= No Free Lunch (organization) =

No Free Lunch was a US-based advocacy organization holding that marketing methods employed by drug companies influence the way doctors and other healthcare providers prescribe medications. The group did outreach to convince physicians to refuse to accept gifts, money, or hospitality from pharmaceutical companies because it claims that these gifts create a conflict of interest for providers. The group also advocated for less involvement of drug companies in medical education and practice in a variety of other ways.

==History==
The organization was founded in 2000 by Bob Goodman, an internist from New York City. Most of the group's approximately 500 members are doctors, though some are physician assistants, nurses and other practitioners.

The group made news in 2005 when the American Academy of Family Physicians refused to rent exhibition space to No Free Lunch for its annual scientific assembly. A spokesperson for the academy argued that the dialog between physicians and exhibitors is "important and healthy" and that No Free Lunch seeks to eliminate that dialog. Less than a week after the initial refusal, the academy reversed its decision and allowed No Free Lunch to rent a booth, citing discussion within the group and comments from members.
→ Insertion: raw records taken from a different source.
(* ===== verification/Tables.v ===== *)
(** Storage of the chain states: a family of tables with one component per
    table and a family of index maps, with their get and set functions, and the
    overlay that [pending_chain_state] keeps for each table. *)

From S2P Require Import Prelude Asset Records ChainInterface.

(** ** One component per table *)

Record tables (F : table -> Type) := mk_tables {
  tb_property : F property_t;
  tb_account : F account_t;
  tb_asset : F asset_t;
  tb_slate : F slate_t;
  tb_balance : F balance_t;
  tb_transaction : F transaction_t;
  tb_burn : F burn_t;
  tb_ad : F ad_t;
  tb_note : F note_t;
  tb_packet : F packet_t;
  tb_operation_reward : F operation_reward_t;
  tb_feed : F feed_t;
  tb_slot : F slot_t;
  tb_game : F game_t }.
Arguments tb_property {F} _.
Arguments tb_account {F} _.
Arguments tb_asset {F} _.
Arguments tb_slate {F} _.
Arguments tb_balance {F} _.
Arguments tb_transaction {F} _.
Arguments tb_burn {F} _.
Arguments tb_ad {F} _.
Arguments tb_note {F} _.
Arguments tb_packet {F} _.
Arguments tb_operation_reward {F} _.
Arguments tb_feed {F} _.
Arguments tb_slot {F} _.
Arguments tb_game {F} _.
Arguments mk_tables {F}.

Definition tget {F} (t : table) (x : tables F) : F t :=
  match t with
  | property_t => tb_property x
  | account_t => tb_account x
  | asset_t => tb_asset x
  | slate_t => tb_slate x
  | balance_t => tb_balance x
  | transaction_t => tb_transaction x
  | burn_t => tb_burn x
  | ad_t => tb_ad x
  | note_t => tb_note x
  | packet_t => tb_packet x
  | operation_reward_t => tb_operation_reward x
  | feed_t => tb_feed x
  | slot_t => tb_slot x
  | game_t => tb_game x
  end.

Definition tset {F} (t : table) : F t -> tables F -> tables F :=
  match t with
  | property_t => fun v x => mk_tables v (tb_account x) (tb_asset x) (tb_slate x) (tb_balance x) (tb_transaction x) (tb_burn x) (tb_ad x) (tb_note x) (tb_packet x) (tb_operation_reward x) (tb_feed x) (tb_slot x) (tb_game x)
  | account_t => fun v x => mk_tables (tb_property x) v (tb_asset x) (tb_slate x) (tb_balance x) (tb_transaction x) (tb_burn x) (tb_ad x) (tb_note x) (tb_packet x) (tb_operation_reward x) (tb_feed x) (tb_slot x) (tb_game x)
  | asset_t => fun v x => mk_tables (tb_property x) (tb_account x) v (tb_slate x) (tb_balance x) (tb_transaction x) (tb_burn x) (tb_ad x) (tb_note x) (tb_packet x) (tb_operation_reward x) (tb_feed x) (tb_slot x) (tb_game x)
  | slate_t => fun v x => mk_tables (tb_property x) (tb_account x) (tb_asset x) v (tb_balance x) (tb_transaction x) (tb_burn x) (tb_ad x) (tb_note x) (tb_packet x) (tb_operation_reward x) (tb_feed x) (tb_slot x) (tb_game x)
  | balance_t => fun v x => mk_tables (tb_property x) (tb_account x) (tb_asset x) (tb_slate x) v (tb_transaction x) (tb_burn x) (tb_ad x) (tb_note x) (tb_packet x) (tb_operation_reward x) (tb_feed x) (tb_slot x) (tb_game x)
  | transaction_t => fun v x => mk_tables (tb_property x) (tb_account x) (tb_asset x) (tb_slate x) (tb_balance x) v (tb_burn x) (tb_ad x) (tb_note x) (tb_packet x) (tb_operation_reward x) (tb_feed x) (tb_slot x) (tb_game x)
  | burn_t => fun v x => mk_tables (tb_property x) (tb_account x) (tb_asset x) (tb_slate x) (tb_balance x) (tb_transaction x) v (tb_ad x) (tb_note x) (tb_packet x) (tb_operation_reward x) (tb_feed x) (tb_slot x) (tb_game x)
  | ad_t => fun v x => mk_tables (tb_property x) (tb_account x) (tb_asset x) (tb_slate x) (tb_balance x) (tb_transaction x) (tb_burn x) v (tb_note x) (tb_packet x) (tb_operation_reward x) (tb_feed x) (tb_slot x) (tb_game x)
  | note_t => fun v x => mk_tables (tb_property x) (tb_account x) (tb_asset x) (tb_slate x) (tb_balance x) (tb_transaction x) (tb_burn x) (tb_ad x) v (tb_packet x) (tb_operation_reward x) (tb_feed x) (tb_slot x) (tb_game x)
  | packet_t => fun v x => mk_tables (tb_property x) (tb_account x) (tb_asset x) (tb_slate x) (tb_balance x) (tb_transaction x) (tb_burn x) (tb_ad x) (tb_note x) v (tb_operation_reward x) (tb_feed x) (tb_slot x) (tb_game x)
  | operation_reward_t => fun v x => mk_tables (tb_property x) (tb_account x) (tb_asset x) (tb_slate x) (tb_balance x) (tb_transaction x) (tb_burn x) (tb_ad x) (tb_note x) (tb_packet x) v (tb_feed x) (tb_slot x) (tb_game x)
  | feed_t => fun v x => mk_tables (tb_property x) (tb_account x) (tb_asset x) (tb_slate x) (tb_balance x) (tb_transaction x) (tb_burn x) (tb_ad x) (tb_note x) (tb_packet x) (tb_operation_reward x) v (tb_slot x) (tb_game x)
  | slot_t => fun v x => mk_tables (tb_property x) (tb_account x) (tb_asset x) (tb_slate x) (tb_balance x) (tb_transaction x) (tb_burn x) (tb_ad x) (tb_note x) (tb_packet x) (tb_operation_reward x) (tb_feed x) v (tb_game x)
  | game_t => fun v x => mk_tables (tb_property x) (tb_account x) (tb_asset x) (tb_slate x) (tb_balance x) (tb_transaction x) (tb_burn x) (tb_ad x) (tb_note x) (tb_packet x) (tb_operation_reward x) (tb_feed x) (tb_slot x) v
  end.

Definition tconst {F} (f : forall t, F t) : tables F :=
  mk_tables (f property_t) (f account_t) (f asset_t) (f slate_t) (f balance_t) (f transaction_t) (f burn_t) (f ad_t) (f note_t) (f packet_t) (f operation_reward_t) (f feed_t) (f slot_t) (f game_t).

Lemma tget_tset {F} t v (x : tables F) : tget t (tset t v x) = v.
Proof. by destruct t. Qed.

Lemma tget_tset_ne {F} t t' v (x : tables F) : t <> t' -> tget t' (tset t v x) = tget t' x.
Proof. by destruct t, t'. Qed.

Lemma tget_tconst {F} t (f : forall t, F t) : tget t (tconst f) = f t.
Proof. by destruct t. Qed.

(** ** The index maps *)

Record indexes := mk_indexes {
  ix_account_name : gmap (ikey_of account_name_i) Z;
  ix_account_address : gmap (ikey_of account_address_i) Z;
  ix_asset_symbol : gmap (ikey_of asset_symbol_i) Z;
  ix_game_name : gmap (ikey_of game_name_i) Z;
  ix_slot_timestamp : gmap (ikey_of slot_timestamp_i) Z }.

Definition iget (i : index) (x : indexes) : gmap (ikey_of i) Z :=
  match i with
  | account_name_i => ix_account_name x
  | account_address_i => ix_account_address x
  | asset_symbol_i => ix_asset_symbol x
  | game_name_i => ix_game_name x
  | slot_timestamp_i => ix_slot_timestamp x
  end.

Definition iset (i : index) : gmap (ikey_of i) Z -> indexes -> indexes :=
  match i with
  | account_name_i => fun v x => mk_indexes v (ix_account_address x) (ix_asset_symbol x) (ix_game_name x) (ix_slot_timestamp x)
  | account_address_i => fun v x => mk_indexes (ix_account_name x) v (ix_asset_symbol x) (ix_game_name x) (ix_slot_timestamp x)
  | asset_symbol_i => fun v x => mk_indexes (ix_account_name x) (ix_account_address x) v (ix_game_name x) (ix_slot_timestamp x)
  | game_name_i => fun v x => mk_indexes (ix_account_name x) (ix_account_address x) (ix_asset_symbol x) v (ix_slot_timestamp x)
  | slot_timestamp_i => fun v x => mk_indexes (ix_account_name x) (ix_account_address x) (ix_asset_symbol x) (ix_game_name x) v
  end.

Definition indexes_empty : indexes := mk_indexes ∅ ∅ ∅ ∅ ∅.

Lemma iget_iset i v x : iget i (iset i v x) = v.
Proof. by destruct i. Qed.

Lemma iget_iset_ne i i' v x : i <> i' -> iget i' (iset i v x) = iget i' x.
Proof. by destruct i, i'. Qed.

(** ** Overlays

    The pair [_x_id_to_record], [_x_id_remove] of a pending state. *)

Record overlay (K V : Type) `{Countable K} := mk_overlay { ov_records : gmap K V; ov_removed : gset K }.
Arguments mk_overlay {K V _ _}.
Arguments ov_records {K V _ _}.
Arguments ov_removed {K V _ _}.

Section overlay.
Context {K V : Type} `{Countable K}.
Implicit Types (o : overlay K V) (m : gmap K V).

Definition ov_empty : overlay K V := mk_overlay ∅ ∅.

(** [x_insert_into_id_map] and [x_erase_from_id_map]. *)
Definition ov_insert (k : K) (v : V) o : overlay K V :=
  mk_overlay (<[k := v]> (ov_records o)) (ov_removed o ∖ {[k]}).
Definition ov_erase (k : K) o : overlay K V :=
  mk_overlay (delete k (ov_records o)) ({[k]} ∪ ov_removed o).

(** [x_lookup_by_id], given the lookup in the previous state. *)
Definition ov_lookup (k : K) o (prev : option V) : option V :=
  match ov_records o !! k with
  | Some v => Some v
  | None => if bool_decide (k ∈ ov_removed o) then None else prev
  end.

(** What the overlay says of a key: nothing, a removal, or a record. *)
Definition ov_at o (k : K) : option (option V) :=
  match ov_records o !! k with
  | Some v => Some (Some v)
  | None => if bool_decide (k ∈ ov_removed o) then Some None else None
  end.

Lemma ov_lookup_at k o prev : ov_lookup k o prev = default prev (ov_at o k).
Proof. unfold ov_lookup, ov_at. repeat case_match; done. Qed.

Lemma ov_at_empty k : ov_at ov_empty k = None.
Proof. unfold ov_at, ov_empty. simpl. rewrite lookup_empty, bool_decide_eq_false_2; set_solver. Qed.

Lemma ov_at_insert k k' v o : ov_at (ov_insert k v o) k' = if decide (k = k') then Some (Some v) else ov_at o k'.
Proof.
  unfold ov_at, ov_insert. simpl. destruct (decide (k = k')) as [->|Hne].
  - by rewrite lookup_insert_eq.
  - rewrite lookup_insert_ne by done. destruct (ov_records o !! k'); [ done | ].
    repeat case_bool_decide; set_solver.
Qed.

Lemma ov_at_erase k k' o : ov_at (ov_erase k o) k' = if decide (k = k') then Some None else ov_at o k'.
Proof.
  unfold ov_at, ov_erase. simpl. destruct (decide (k = k')) as [->|Hne].
  - rewrite lookup_delete_eq, bool_decide_eq_true_2; set_solver.
  - rewrite lookup_delete_ne by done. destruct (ov_records o !! k'); [ done | ].
    repeat case_bool_decide; set_solver.
Qed.

(** The contents of a table seen through the overlay. *)
Definition ov_flat o m : gmap K V := ov_records o ∪ filter (fun kv => kv.1 ∉ ov_removed o) m.

Lemma ov_flat_lookup k o m : ov_flat o m !! k = ov_lookup k o (m !! k).
Proof.
  unfold ov_flat, ov_lookup. rewrite lookup_union.
  destruct (ov_records o !! k) as [v|] eqn:E.
  - destruct (filter _ m !! k); done.
  - rewrite left_id by apply _. rewrite map_lookup_filter.
    destruct (m !! k) as [v|]; simpl; case_bool_decide; try done;
      [ by rewrite option_guard_False by set_solver | by rewrite option_guard_True by set_solver ].
Qed.

Lemma ov_flat_insert k v o m : ov_flat (ov_insert k v o) m = <[k := v]> (ov_flat o m).
Proof.
  apply map_eq. intros k'. rewrite ov_flat_lookup, ov_lookup_at, ov_at_insert, lookup_insert.
  case_decide; [ done | ]. by rewrite ov_flat_lookup, ov_lookup_at.
Qed.

Lemma ov_flat_erase k o m : ov_flat (ov_erase k o) m = delete k (ov_flat o m).
Proof.
  apply map_eq. intros k'. rewrite ov_flat_lookup, ov_lookup_at, ov_at_erase, lookup_delete.
  case_decide; [ done | ]. by rewrite ov_flat_lookup, ov_lookup_at.
Qed.

Lemma ov_flat_empty m : ov_flat ov_empty m = m.
Proof. apply map_eq. intros k. by rewrite ov_flat_lookup, ov_lookup_at, ov_at_empty. Qed.

(** No key is both stored and removed; insertion and erasure keep it so. *)
Definition ov_wf o : Prop := dom (ov_records o) ## ov_removed o.

Lemma ov_wf_empty : ov_wf ov_empty.
Proof. unfold ov_wf. simpl. set_solver. Qed.
Lemma ov_wf_insert k v o : ov_wf o -> ov_wf (ov_insert k v o).
Proof. unfold ov_wf. simpl. rewrite dom_insert. set_solver. Qed.
Lemma ov_wf_erase k o : ov_wf o -> ov_wf (ov_erase k o).
Proof. unfold ov_wf. simpl. rewrite dom_delete. set_solver. Qed.
End overlay.
Arguments ov_empty {K V _ _}.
The American College of Physicians also refused to rent exhibit space to No Free Lunch at its Annual Session, citing an event in 2001, in which a person claiming to represent No Free Lunch escorted investigative journalists with a hidden camera onto the exhibit floor.

In collaboration with the American Medical Student Association, No Free Lunch organized a "pharmfree campaign", in which medical students and others discuss issues of pharmaceutical company involvement in the medical community.

==Advocacy==
The group tries to get healthcare providers to sign the No Free Lunch pledge. Health care professionals who take the pledge agree to:
accept no money, gifts, or hospitality from the pharmaceutical industry; to seek unbiased sources of information and not rely on information disseminated by drug companies; and to avoid conflicts of interest in [their] practice, teaching, and/or research. As of 2004, the pledge had about 300 signers. Patients can use a directory provided by the group to find doctors who have taken the pledge.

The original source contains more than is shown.